Task —
Count the lines below that contain the word "options", and reply with that number alone.

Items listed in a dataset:
(* ===== verification/OfflineBatch.v ===== *)
(** * Offline batches

    [crates/impetus-core/src/offline_batch.rs]: batches of work submitted to a
    provider and collected later.  The journal is the session log; a batch is
    submitted after its intent is written, a batch whose outcome is not known
    blocks another submission of the same configuration, and results are
    written into the workspace one file at a time.

    The session store, the providers and the file system are three states
    behind the classes [EventStore], [BatchProvider] and [WorkFiles]; an
    [Arc<dyn BatchProvider>] is a handle.  Fresh ids and the clock are
    arguments. *)

From S2P Require Import Prelude Str Action PathScope Events EventStore EffectFence.
From S2P Require Import Utf8 WorkspaceFiles.

Open Scope string_scope.
Open Scope nat_scope.
Open Scope list_scope.
Open Scope impetus_scope.

(** ** Data *)

Inductive BatchLifecycleState :=
  | LifeSubmitted | LifeCollecting | LifeDelivered | LifeFailed | LifeUnknown.

#[export] Instance BatchLifecycleState_eq_dec : EqDecision BatchLifecycleState.
Proof. solve_decision. Defined.

Definition life_is_terminal (s : BatchLifecycleState) : bool :=
  match s with LifeDelivered | LifeFailed | LifeUnknown => true | _ => false end.

Definition blocks_blind_resubmit (s : BatchLifecycleState) : bool :=
  match s with LifeSubmitted | LifeCollecting | LifeUnknown => true | _ => false end.

Record BatchItemSpec := mkBatchItemSpec {
  spec_item_id : string;
  spec_input_hash : string;
  spec_output_relpath : string;
}.

Record BatchPlan := mkBatchPlan { plan_items : list BatchItemSpec }.

Record FrozenBatchConfig := mkFrozenBatchConfig {
  config_provider_label : string;
  config_model_label : string;
  config_option_labels : list string;
  config_digest : string;
}.

Record BatchOperationRecord := mkBatchRecord {
  rec_batch_id : Uuid;
  rec_state : BatchLifecycleState;
  rec_config_digest : string;
  rec_provider_job_id : option string;
  rec_delivered_items : gset string;
}.

Inductive BatchResubmitDecision :=
  | ResubmitAllowFresh
  | ContinueExisting (batch_id : Uuid) (state : BatchLifecycleState)
  | RefuseDuplicateCost (batch_id : Uuid) (reason : string).

Inductive BatchProviderStatus :=
  | ProviderPending
  | ProviderRunning
  | ProviderReady
  | ProviderFailed (reason : string)
  | ProviderUnknown (reason : string).

Record BatchItemResult := mkBatchItemResult {
  result_item_id : string;
  result_bytes : string;
}.

Inductive BatchProviderError :=
  | ProviderPrepare (m : string)
  | ProviderSubmit (m : string)
  | ProviderStatusError (m : string)
  | ProviderCollect (m : string)
  | ProviderCancel (m : string).

Definition provider_error_to_string (e : BatchProviderError) : string :=
  match e with
  | ProviderPrepare m => "batch provider prepare: " ++ m
  | ProviderSubmit m => "batch provider submit: " ++ m
  | ProviderStatusError m => "batch provider status: " ++ m
  | ProviderCollect m => "batch provider collect: " ++ m
  | ProviderCancel m => "batch provider cancel: " ++ m
  end%string.

Inductive OfflineBatchError :=
  | BatchStoreError (m : string)
  | BatchProviderFailure (m : string)
  | RefuseResubmit (m : string)
  | BatchNotFound (batch_id : Uuid)
  | BatchWorkspace (m : string)
  | CollectConflict (m : string)
  | PlanIo (m : string).

Inductive CollectItemOutcome :=
  | ItemWritten (result_hash : string)
  | ItemAlreadyDelivered (result_hash : string)
  | SourceHashConflict (expected_source_hash current_hash : string).

Record CollectBatchOutcome := mkCollectBatchOutcome {
  outcome_batch_id : Uuid;
  outcome_state : BatchLifecycleState;
  outcome_items : list (string * CollectItemOutcome);
}.

Inductive PollCollectAction :=
  | SkippedNoPlan
  | AwaitingProvider
  | MarkedFailed (reason : string)
  | MarkedUnknown (reason : string)
  | Collected (o : CollectBatchOutcome).

Record PollCollectDueResult := mkPollResult {
  poll_batch_id : Uuid;
  poll_action : PollCollectAction;
}.

(** ** The frozen configuration *)

Definition sort_strings (l : list string) : list string := merge_sort String.le l.

(** [Vec::dedup]: of equal neighbours the first is kept. *)
Fixpoint dedup (l : list string) : list string :=
  match l with
  | x :: ((y :: _) as l') => if String.eqb x y then dedup l' else x :: dedup l'
  | _ => l
  end.

(** The bytes fed to the hasher. *)
Definition config_preimage (provider model : string) (options item_ids input_hashes : list string)
    : string :=
  ("impetus.offline_batch_config.v1" ++ nl ++ "provider:" ++ provider
   ++ nl ++ "model:" ++ model
   ++ nl ++ "options:" ++ join "," options
   ++ nl ++ "items:" ++ join "," item_ids
   ++ nl ++ "inputs:" ++ join "," input_hashes ++ nl)%string.

Definition hash_bytes `{Codec} (bytes : string) : string := ("sha256:" ++ hex (sha256 bytes))%string.

#[global] Arguments hash_bytes {_} _ : simpl never.

Definition compute_config_digest `{Codec} (provider model : string)
    (options item_ids input_hashes : list string) : string :=
  hash_bytes (config_preimage provider model options item_ids input_hashes).

Definition freeze `{Codec} (provider_label model_label : string) (option_labels : list string)
    (plan : BatchPlan) : FrozenBatchConfig :=
  let option_labels := dedup (sort_strings option_labels) in
  let item_ids := sort_strings (spec_item_id <$> plan_items plan) in
  let input_hashes := sort_strings (spec_input_hash <$> plan_items plan) in
  mkFrozenBatchConfig provider_label model_label option_labels
    (compute_config_digest provider_label model_label option_labels item_ids input_hashes).

(** ** Providers *)

Class BatchProvider (Prov W : Type) := {
  bp_prepare : Prov → BatchPlan → stateR W BatchProviderError N;
  bp_submit : Prov → Uuid → string → BatchPlan → stateR W BatchProviderError string;
  bp_status : Prov → string → stateR W BatchProviderError BatchProviderStatus;
  bp_collect_results : Prov → string → stateR W BatchProviderError (list BatchItemResult);
  bp_cancel : Prov → string → stateR W BatchProviderError ();
}.

(** [plan.items.len() as u32] *)
Definition item_count (plan : BatchPlan) : N :=
  (N.of_nat (length (plan_items plan)) `mod` (u32_max + 1))%N.

(** The check the two providers of the file make. *)
Definition prepare_plan {W} (plan : BatchPlan) : stateR W BatchProviderError N :=
  match plan_items plan with
  | [] => StateR.fail (ProviderPrepare "empty plan")
  | _ => StateR.ret (item_count plan)
  end.

(** *** The mock provider *)

Record MockJob := mkMockJob { job_status : BatchProviderStatus; job_results : list BatchItemResult }.

Definition mock_result (s : BatchItemSpec) : BatchItemResult :=
  mkBatchItemResult (spec_item_id s) ("result-for-" ++ spec_item_id s)%string.

Section mock.
Context `{UuidText}.

Definition mock_job_id (batch_id : Uuid) : string := ("mock-job-" ++ uuid_to_string batch_id)%string.

Definition mock_submit (batch_id : Uuid) (digest : string) (plan : BatchPlan)
    : stateR (gmap string MockJob) BatchProviderError string :=
  StateR.modify
    <[mock_job_id batch_id := mkMockJob ProviderReady (mock_result <$> plan_items plan)]> ;;;
  StateR.ret (mock_job_id batch_id).

Definition mock_status (job : string)
    : stateR (gmap string MockJob) BatchProviderError BatchProviderStatus := λ m,
  (m, match m !! job with
      | Some j => Ok (job_status j)
      | None => Err (ProviderStatusError ("unknown job " ++ job))
      end)%string.

Definition mock_collect_results (job : string)
    : stateR (gmap string MockJob) BatchProviderError (list BatchItemResult) := λ m,
  (m, match m !! job with
      | Some j => Ok (job_results j)
      | None => Err (ProviderCollect ("unknown job " ++ job))
      end)%string.

Definition mock_cancel (job : string) : stateR (gmap string MockJob) BatchProviderError () :=
  StateR.modify (delete job).

#[global] Instance MockBatchProvider : BatchProvider () (gmap string MockJob) := {|
  bp_prepare _ := prepare_plan;
  bp_submit _ := mock_submit;
  bp_status _ := mock_status;
  bp_collect_results _ := mock_collect_results;
  bp_cancel _ := mock_cancel;
|}.

Definition rehydrate_ready (batch_id : Uuid) (plan : BatchPlan) : gmap string MockJob :=
  (mock_submit batch_id "rehydrate" plan ∅).1.
End mock.

(** *** The file-system provider *)

Record FsJobItemSpec := mkFsJobItemSpec { fs_item_id : string; fs_input_hash : string }.

Record FsJobManifest := mkFsJobManifest {
  fs_batch_id : Uuid;
  fs_config_digest : string;
  fs_items : list FsJobItemSpec;
}.

Record FsJobStatusFile := mkFsJobStatusFile {
  fs_state : string;
  fs_reason : option string;
}.

(** serde_json's texts (encoding these types cannot fail) and derived [Debug]. *)
Class BatchText := {
  manifest_json : FsJobManifest → string;
  manifest_of_json : string → result string FsJobManifest;
  status_json : FsJobStatusFile → string;
  status_of_json : string → result string FsJobStatusFile;
  plan_json : BatchPlan → string;
  plan_of_json : string → result string BatchPlan;
  status_debug : BatchProviderStatus → string;
}.

Section fs_provider.
Context `{UuidText} `{BatchText} {F : Type} `{!WorkFiles F}.

(** A file-system call with its error mapped. *)
Definition fs_io {A E} (k : string → E) (m : stateR F IoError A) : stateR F E A := λ f,
  let '(f', r) := m f in (f', map_err (k ∘ io_text) r).

Definition fs_look {A E} (k : string → E) (r : F → result IoError A) : stateR F E A :=
  fs_io k (λ f, (f, r f)).

Definition jobs_dir (root : string) : string := path_join root "jobs".
Definition job_dir (root job : string) : string := path_join (jobs_dir root) job.

Definition write_status (root job state : string) (reason : option string)
    : stateR F BatchProviderError () :=
  fs_io ProviderSubmit
    (wf_write (path_join (job_dir root job) "status.json")
       (status_json (mkFsJobStatusFile state reason))).

Definition read_status (root job : string) : stateR F BatchProviderError FsJobStatusFile := λ f,
  (f, match wf_read f (path_join (job_dir root job) "status.json") with
      | Err e => Err (ProviderStatusError
                        (if io_not_found e then "unknown job " ++ job else io_text e))
      | Ok bytes => map_err ProviderStatusError (status_of_json bytes)
      end)%string.

(** The [for] over the items of the manifest. *)
Fixpoint write_results (results_dir : string) (items : list FsJobItemSpec)
    : stateR F BatchProviderError () :=
  match items with
  | [] => StateR.ret tt
  | item :: items' =>
      fs_io ProviderSubmit
        (wf_write (path_join results_dir (fs_item_id item))
           ("fs-result-for-" ++ fs_item_id item)%string) ;;;
      write_results results_dir items'
  end.

Definition materialize_local_worker (root job : string) : stateR F BatchProviderError () :=
  let dir := job_dir root job in
  bytes <-- fs_look ProviderSubmit (λ f, wf_read f (path_join dir "manifest.json")) ;;
  manifest <-- StateR.lift (map_err ProviderSubmit (manifest_of_json bytes)) ;;
  let results_dir := path_join dir "results" in
  fs_io ProviderSubmit (wf_create_dir_all results_dir) ;;;
  write_results results_dir (fs_items manifest) ;;;
  write_status root job "ready" None.

Definition fs_job_id (batch_id : Uuid) : string := ("fs-job-" ++ uuid_to_string batch_id)%string.

Definition fs_submit (root : string) (batch_id : Uuid) (digest : string) (plan : BatchPlan)
    : stateR F BatchProviderError string :=
  let job := fs_job_id batch_id in
  let dir := job_dir root job in
  fs_io ProviderSubmit (wf_create_dir_all (path_join dir "results")) ;;;
  let manifest := mkFsJobManifest batch_id digest
    ((λ i, mkFsJobItemSpec (spec_item_id i) (spec_input_hash i)) <$> plan_items plan) in
  fs_io ProviderSubmit (wf_write (path_join dir "manifest.json") (manifest_json manifest)) ;;;
  write_status root job "pending" None ;;;
  materialize_local_worker root job ;;;
  StateR.ret job.

Definition fs_status_of (file : FsJobStatusFile) : BatchProviderStatus :=
  if String.eqb (fs_state file) "pending" then ProviderPending
  else if String.eqb (fs_state file) "running" then ProviderRunning
  else if String.eqb (fs_state file) "ready" then ProviderReady
  else if String.eqb (fs_state file) "failed"
  then ProviderFailed (default "fs job failed" (fs_reason file))
  else if String.eqb (fs_state file) "cancelled" then ProviderFailed "fs job cancelled"
  else ProviderUnknown ("unrecognized fs status " ++ fs_state file)%string.

Definition fs_status (root job : string) : stateR F BatchProviderError BatchProviderStatus :=
  file <-- read_status root job ;;
  StateR.ret (fs_status_of file).

(** The [for] over the entries of the results directory. *)
Fixpoint read_results (results_dir : string) (entries : list (result IoError DirEntry)) (f : F)
    : result BatchProviderError (list BatchItemResult) :=
  match entries with
  | [] => Ok []
  | r :: entries' =>
      entry ← map_err (ProviderCollect ∘ io_text) r;
      let path := path_join results_dir (de_name entry) in
      if negb (wf_is_file f path) then read_results results_dir entries' f
      else
        bytes ← map_err (ProviderCollect ∘ io_text) (wf_read f path);
        rest ← read_results results_dir entries' f;
        Ok (mkBatchItemResult (de_name entry) bytes :: rest)
  end.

Task output —
4